* Exercise instructions: Look through the entries below and extract exactly the lines from the one containing "yields v (AddMember q p) true" through the one containing "eapply yields_bind.", ends included.

——

Lemma spec_AddMember v q p gc sub :
  v_groups v !! q = Some gc -> v_invite v !! p <> None -> next_sub gc = Some sub -> sub_ok sub -> counts_room sub gc ->
  (c_pvp gc = false -> v_dbMembers v !! GUID_LOPART p = None) ->
  yields v (AddMember q p) true (v_add q p sub gc v).
Proof.
  intros Hq Hp Hn Hs Hr Hdb. unfold AddMember. apply (spec_group_at v q gc); [done|]. intros g Eg. apply spec_player_at; [done|]. intros x _ _ _.
  assert (En : first_sub_group g = next_sub gc) by now rewrite <- Eg. rewrite En, Hn.
  assert (Epvp : is_pvp g = c_pvp gc) by now rewrite <- Eg. assert (Est : m_dbStoreId g = c_store gc) by now rewrite <- Eg.
  set (f1 := fun g => c_set_slots (c_slots g ++ [(p, sub)]) g).
  eapply yields_bind.
  { apply (spec_alter_group v q _ f1 gc Hq); [|done]. intros g1 <-. unfold bare, f1, group_core. cbn. now rewrite map_app. }
  assert (H1 := on_group_at q v f1 gc Hq).
  eapply yields_bind; [apply (spec_count _ q sub 1 _ H1); exact Hr|].
  set (v2 := v_on_group q (c_count sub 1) (v_on_group q f1 v)).
  assert (E2 : v2 = v_on_group q (c_add p sub) v).
  { unfold v2, v_on_group, v_with_groups. cbn. f_equal. rewrite alter_alter_eq. now apply alter_ext. }
  rewrite E2. clearbody v2. clear E2 v2. assert (H2 := on_group_at q v (c_add p sub) gc Hq). set (v2 := v_on_group q (c_add p sub) v) in *.
  assert (Hp2 : v_invite v2 !! p <> None) by done.
  eapply yields_bind; [now apply spec_set_invite|]. set (v3 := v_set_invite p None v2).
  assert (Hp3 : v_invite v3 !! p <> None) by (unfold v3; now rewrite set_invite_at).
  assert (H3 : v_groups v3 !! q = Some (c_add p sub gc)) by exact H2.
  eapply yields_bind; [now apply (spec_join_refs v3 q p sub _ H3)|].
  change (c_pvp (c_add p sub gc)) with (c_pvp gc). change (v_rf v3) with (v_rf v). set (v4 := v_with_rf _ v3).
  eapply yields_bind; [apply spec_tell|].
  assert (H4 : v_groups v4 !! q <> None) by (change (v_groups v3 !! q <> None); now rewrite H3).
  eapply yields_bind; [apply yields_when; [|reflexivity]; intros _; now apply spec_alter_group_same|].
  eapply yields_bind with (v1 := v_add q p sub gc v).
  { unfold v_add, add_row. rewrite Epvp. apply yields_when; intros Eb; apply (f_equal negb) in Eb; rewrite negb_involutive in Eb; cbn [negb] in Eb; rewrite Eb; [|unfold v4; rewrite Eb; reflexivity].
    rewrite Est. eapply yields_eq; [apply spec_INS_GROUP_MEMBER; now apply Hdb|]. unfold v4. now rewrite Eb. }
  set (v5 := v_add q p sub gc v). assert (H5 : v_groups v5 !! q = Some (c_add p sub gc)) by exact H2.
  assert (H5' : v_groups v5 !! q <> None) by now rewrite H5. assert (Hp5 : v_invite v5 !! p <> None) by exact Hp3. clearbody v5.
  eapply yields_bind; [now apply spec_SendUpdate|]. eapply spec_group_at; [exact H5|]. intros g5 _.
  eapply yields_bind; [apply spec_run_hook; intros; now apply law_add|].
  eapply yields_bind; [apply yields_when; [|reflexivity]; intros _; now apply spec_join_difficulties|].
  eapply yields_bind; [now apply spec_UpdatePlayerOutOfRange|].
  eapply yields_bind; [apply yields_when; [|reflexivity]; intros _; apply spec_tell|].
  eapply yields_bind; [apply spec_tell|].
  eapply yields_bind; [apply spec_alter_group_same; [done|]; intros g6; now case_if|]. apply yields_ret.
Qed.
Lemma spec_AddMember_full v q p gc :
  v_groups v !! q = Some gc -> v_invite v !! p <> None -> next_sub gc = None -> yields v (AddMember q p) false v.
Proof.
  intros Hq Hp Hn. unfold AddMember. apply (spec_group_at v q gc); [done|]. intros g Eg. apply spec_player_at; [done|]. intros x _ _ _.
  assert (En : first_sub_group g = next_sub gc) by now rewrite <- Eg. rewrite En, Hn. apply yields_ret.
Qed.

——

* Result:
  yields v (AddMember q p) true (v_add q p sub gc v).
Proof.
  intros Hq Hp Hn Hs Hr Hdb. unfold AddMember. apply (spec_group_at v q gc); [done|]. intros g Eg. apply spec_player_at; [done|]. intros x _ _ _.
  assert (En : first_sub_group g = next_sub gc) by now rewrite <- Eg. rewrite En, Hn.
  assert (Epvp : is_pvp g = c_pvp gc) by now rewrite <- Eg. assert (Est : m_dbStoreId g = c_store gc) by now rewrite <- Eg.
  set (f1 := fun g => c_set_slots (c_slots g ++ [(p, sub)]) g).
  eapply yields_bind.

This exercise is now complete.